Collection entries:
(** * Poster maker: crop, overlay a template, export

    A shallow embedding of [src/App.tsx] (the React component [App] and the
    compositor [createHighQualityPoster]) and of the declaration of
    [getCroppedImg] ([utils/cropImage]).

    Conventions of the embedding.
    - A JavaScript [number] that the code compares with [===] against a
      quotient ([aspectRatio]) is a binary64 [float]; pixel coordinates,
      sizes, counters and indices are [Z].
    - A [string | null] is an [option string]; JavaScript truthiness of such
      a value is [truthy].
    - A promise is its settled state; an [async] handler is the trace of the
      effects it performs, in program order.
    - A decoded image is its pixel grid; a canvas is its size and the list of
      [drawImage] calls made on it since it was last reset. *)

From Stdlib Require Import ZArith List String Ascii Bool Lia.
From Stdlib Require Import Floats.PrimFloat DecimalString.
Import ListNotations.

Open Scope Z_scope.

(* ------------------------------------------------------------------ *)
(** * The 2D canvas *)

Module Canvas2D.

(** One pixel, 8 bits per channel, alpha not premultiplied. *)
Record RGBA := mkRGBA { red : Z; green : Z; blue : Z; alpha : Z }.

Definition transparent : RGBA := mkRGBA 0 0 0 0.

Definition opaque (p : RGBA) : bool := alpha p =? 255.

(** A decoded raster image. *)
Record Bitmap := mkBitmap
  { naturalWidth : Z; naturalHeight : Z; pixelAt : Z -> Z -> RGBA }.

(** The scaling filter of [drawImage]: [f img dw dh x y] is the pixel at
    [(x, y)] of [img] stretched to [dw] by [dh].  Which filter a browser
    uses is its own choice, so the development is parametric in it. *)
Definition Resampler := Bitmap -> Z -> Z -> Z -> Z -> RGBA.

(** Nearest-neighbour scaling, one possible filter. *)
Definition nearest : Resampler := fun img dw dh x y =>
  pixelAt img (x * naturalWidth img / dw) (y * naturalHeight img / dh).

(** [ctx.drawImage(image, dx, dy, dWidth, dHeight)]. *)
Inductive DrawOp := DrawImage (image : Bitmap) (dx dy dWidth dHeight : Z).

Record Canvas := mkCanvas { width : Z; height : Z; ops : list DrawOp }.

(** [document.createElement("canvas")]: 300 by 150, transparent. *)
Definition createCanvas : Canvas := mkCanvas 300 150 [].

(** Assigning [canvas.width] or [canvas.height] resets the bitmap. *)
Definition setWidth (w : Z) (c : Canvas) : Canvas := mkCanvas w (height c) [].
Definition setHeight (h : Z) (c : Canvas) : Canvas := mkCanvas (width c) h [].

(** An [HTMLImageElement]: its [src] and, once it has loaded, its pixels. *)
Record ImageEl := mkImageEl { src : string; bitmap : option Bitmap }.

(** [new Image()] followed by the assignment of [src]. *)
Definition newImage (s : string) : ImageEl := mkImageEl s None.

(** [drawImage] of an element that holds no decoded data draws nothing. *)
Definition drawImage (el : ImageEl) (dx dy dw dh : Z) (c : Canvas) : Canvas :=
  match bitmap el with
  | Some b => mkCanvas (width c) (height c) (ops c ++ [DrawImage b dx dy dw dh])
  | None => c
  end.

(** The default compositing operator, source-over. *)
Definition sourceOver (s d : RGBA) : RGBA :=
  let sa := alpha s in
  let rest := alpha d * (255 - sa) / 255 in
  let oa := sa + rest in
  let ch cs cd := if oa =? 0 then 0 else (cs * sa + cd * rest) / oa in
  mkRGBA (ch (red s) (red d)) (ch (green s) (green d)) (ch (blue s) (blue d)) oa.

Definition paint (f : Resampler) (x y : Z) (dst : RGBA) (op : DrawOp) : RGBA :=
  match op with
  | DrawImage img dx dy dw dh =>
      if (dx <=? x) && (x <? dx + dw) && (dy <=? y) && (y <? dy + dh)
      then sourceOver (f img dw dh (x - dx) (y - dy)) dst
      else dst
  end.

(** The pixel of the canvas at [(x, y)] after all its drawing calls. *)
Definition render (f : Resampler) (c : Canvas) (x y : Z) : RGBA :=
  if (0 <=? x) && (x <? width c) && (0 <=? y) && (y <? height c)
  then fold_left (paint f x y) (ops c) transparent
  else transparent.

(** [canvas.toDataURL(type, quality)]: a lossless snapshot of the canvas. *)
Record DataURL := mkDataURL { mime : string; surface : Canvas }.

Definition toDataURL (type : string) (c : Canvas) : DataURL := mkDataURL type c.

End Canvas2D.

(* ------------------------------------------------------------------ *)
(** * createHighQualityPoster *)

Module Compositor.
Import Canvas2D.

(** The two image elements of one call. *)
Inductive Which := CroppedEl | TemplateEl.

(** What the promise can be rejected with: the string of line 46, or the
    error event an image element passes to its [onerror] handler. *)
Inductive Reason := CanvasContextNotAvailable | ImageError (w : Which).

Inductive Promise := Pending | Resolved (dataUrl : DataURL) | Rejected (r : Reason).

(** A promise settles once; later calls of [resolve] or [reject] do nothing. *)
Definition settleWith (p q : Promise) : Promise :=
  match p with Pending => q | _ => p end.

(** The variables the executor of the promise closes over. *)
Record Exec := mkExec
  { posterCanvas : Canvas;
    ctx : bool;                 (* [getContext("2d")] returned a context *)
    croppedImage : ImageEl;
    templateImage : ImageEl;
    imagesLoaded : Z;
    promise : Promise }.

Definition totalImages : Z := 2.

Definition resolve (d : DataURL) (e : Exec) : Exec :=
  mkExec (posterCanvas e) (ctx e) (croppedImage e) (templateImage e)
         (imagesLoaded e) (settleWith (promise e) (Resolved d)).

Definition reject (r : Reason) (e : Exec) : Exec :=
  mkExec (posterCanvas e) (ctx e) (croppedImage e) (templateImage e)
         (imagesLoaded e) (settleWith (promise e) (Rejected r)).

Definition withCanvas (c : Canvas) (e : Exec) : Exec :=
  mkExec c (ctx e) (croppedImage e) (templateImage e) (imagesLoaded e) (promise e).

(** Lines 42-69. *)
Definition onImageLoad (e : Exec) : Exec :=
  let e := mkExec (posterCanvas e) (ctx e) (croppedImage e) (templateImage e)
                  (imagesLoaded e + 1) (promise e) in
  if imagesLoaded e =? totalImages then
    if negb (ctx e) then reject CanvasContextNotAvailable e
    else
      let c := posterCanvas e in
      let c := drawImage (croppedImage e) 0 0 (width c) (height c) c in
      let c := drawImage (templateImage e) 0 0 (width c) (height c) c in
      resolve (toDataURL "image/png" c) (withCanvas c e)
  else e.

(** Lines 24-40 and 71-77: the state when the executor returns, before
    either image has settled. *)
Definition start (ctxAvailable : bool) (croppedImageSrc templateSrc : string)
           (aspectRatio : float) : Exec :=
  let posterCanvas := createCanvas in
  let posterCanvas :=
    if PrimFloat.eqb aspectRatio (3 / 4)%float
    then setHeight 1600 (setWidth 1200 posterCanvas)
    else setHeight 1200 (setWidth 1600 posterCanvas) in
  mkExec posterCanvas ctxAvailable
         (newImage croppedImageSrc) (newImage templateSrc) 0 Pending.

Definition element (w : Which) (e : Exec) : ImageEl :=
  match w with CroppedEl => croppedImage e | TemplateEl => templateImage e end.

Definition loaded (w : Which) (b : Bitmap) (e : Exec) : Exec :=
  match w with
  | CroppedEl =>
      mkExec (posterCanvas e) (ctx e) (mkImageEl (src (croppedImage e)) (Some b))
             (templateImage e) (imagesLoaded e) (promise e)
  | TemplateEl =>
      mkExec (posterCanvas e) (ctx e) (croppedImage e)
             (mkImageEl (src (templateImage e)) (Some b))
             (imagesLoaded e) (promise e)
  end.

(** The browser settles element [w]: it decodes the element's [src] and
    fires [load] (handler [onImageLoad]) or [error] (handler [reject]). *)
Definition settle (decode : string -> option Bitmap) (e : Exec) (w : Which) : Exec :=
  match decode (src (element w e)) with
  | Some b => onImageLoad (loaded w b e)
  | None => reject (ImageError w) e
  end.

(** The state after the elements listed in [order] have settled, in that
    order.  An element settles at most once per assignment of its [src],
    so the orders that occur have no duplicates. *)
Definition run (decode : string -> option Bitmap) (order : list Which) (e : Exec) : Exec :=
  fold_left (settle decode) order e.

Definition createHighQualityPoster (decode : string -> option Bitmap)
           (ctxAvailable : bool) (croppedImageSrc templateSrc : string)
           (aspectRatio : float) (order : list Which) : Exec :=
  run decode order (start ctxAvailable croppedImageSrc templateSrc aspectRatio).

(** The state [start] gives for a canvas of [W] by [H]. *)
Definition fresh (ctxAvailable : bool) (croppedImageSrc templateSrc : string)
           (W H : Z) : Exec :=
  mkExec (mkCanvas W H []) ctxAvailable
         (newImage croppedImageSrc) (newImage templateSrc) 0 Pending.

(** The canvas keeps its size, and a poster has the size of the canvas. *)
Definition sized (W H : Z) (e : Exec) : Prop :=
  width (posterCanvas e) = W /\ height (posterCanvas e) = H /\
  forall d, promise e = Resolved d -> width (surface d) = W /\ height (surface d) = H.

(** The promise once both elements have settled, the cropped image
    first. *)
Definition settled (decode : string -> option Bitmap) (ctxAvailable : bool)
           (croppedImageSrc templateSrc : string) (aspectRatio : float) : Promise :=
  promise (createHighQualityPoster decode ctxAvailable croppedImageSrc templateSrc
                                   aspectRatio [CroppedEl; TemplateEl]).

(** The poster a promise carries, if it has been resolved. *)
Definition poster (p : Promise) : option DataURL :=
  match p with Resolved d => Some d | _ => None end.

(** The source assigned to element [w]. *)
Definition sourceOf (croppedImageSrc templateSrc : string) (w : Which) : string :=
  match w with CroppedEl => croppedImageSrc | TemplateEl => templateSrc end.

(** Whether the browser fires [load] rather than [error] for element [w]. *)
Definition decodes (decode : string -> option Bitmap)
           (croppedImageSrc templateSrc : string) (w : Which) : bool :=
  match decode (sourceOf croppedImageSrc templateSrc w) with
  | Some _ => true
  | None => false
  end.

End Compositor.

(* ------------------------------------------------------------------ *)
(** * getCroppedImg *)

Module CropImage.
Import Canvas2D.

(** Lines 1-6 of the declaration file. *)
Record PixelCrop := mkPixelCrop { x : Z; y : Z; width : Z; height : Z }.

Inductive Error := InvalidRectangleError | DecodeError.

Inductive Result (A : Type) := Ok (a : A) | Err (e : Error).
Arguments Ok {A} a.
Arguments Err {A} e.

(** Modelled from the spec: the body of [getCroppedImg]; the source holds
    only its declaration.  The part of the bounds invariant of a crop
    rectangle that does not mention the source image. *)
Definition wellFormed (r : PixelCrop) : bool :=
  (0 <=? x r) && (0 <=? y r) && (0 <? width r) && (0 <? height r).

(** Modelled from the spec: the body of [getCroppedImg].  The part of the
    bounds invariant that compares the rectangle with the decoded source. *)
Definition fits (s : Bitmap) (r : PixelCrop) : bool :=
  (x r + width r <=? naturalWidth s) && (y r + height r <=? naturalHeight s).

(** Modelled from the spec: the body of [getCroppedImg].  An output
    surface of exactly [width r] by [height r] that holds the region of
    [s] at [(x r, y r)], copied to offset [(0, 0)] without scaling. *)
Definition copyRegion (s : Bitmap) (r : PixelCrop) : Bitmap :=
  mkBitmap (width r) (height r)
    (fun i j =>
       if (0 <=? i) && (i <? width r) && (0 <=? j) && (j <? height r)
       then pixelAt s (x r + i) (y r + j)
       else transparent).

▸ **Work request**
Restate word for word the lines of the data above, starting at the line containing "Conventions of the embedding." and ending at the line containing "effects it performs, in program order.", both included, and nothing more.

▸ **Task result**
    Conventions of the embedding.
    - A JavaScript [number] that the code compares with [===] against a
      quotient ([aspectRatio]) is a binary64 [float]; pixel coordinates,
      sizes, counters and indices are [Z].
    - A [string | null] is an [option string]; JavaScript truthiness of such
      a value is [truthy].
    - A promise is its settled state; an [async] handler is the trace of the
      effects it performs, in program order.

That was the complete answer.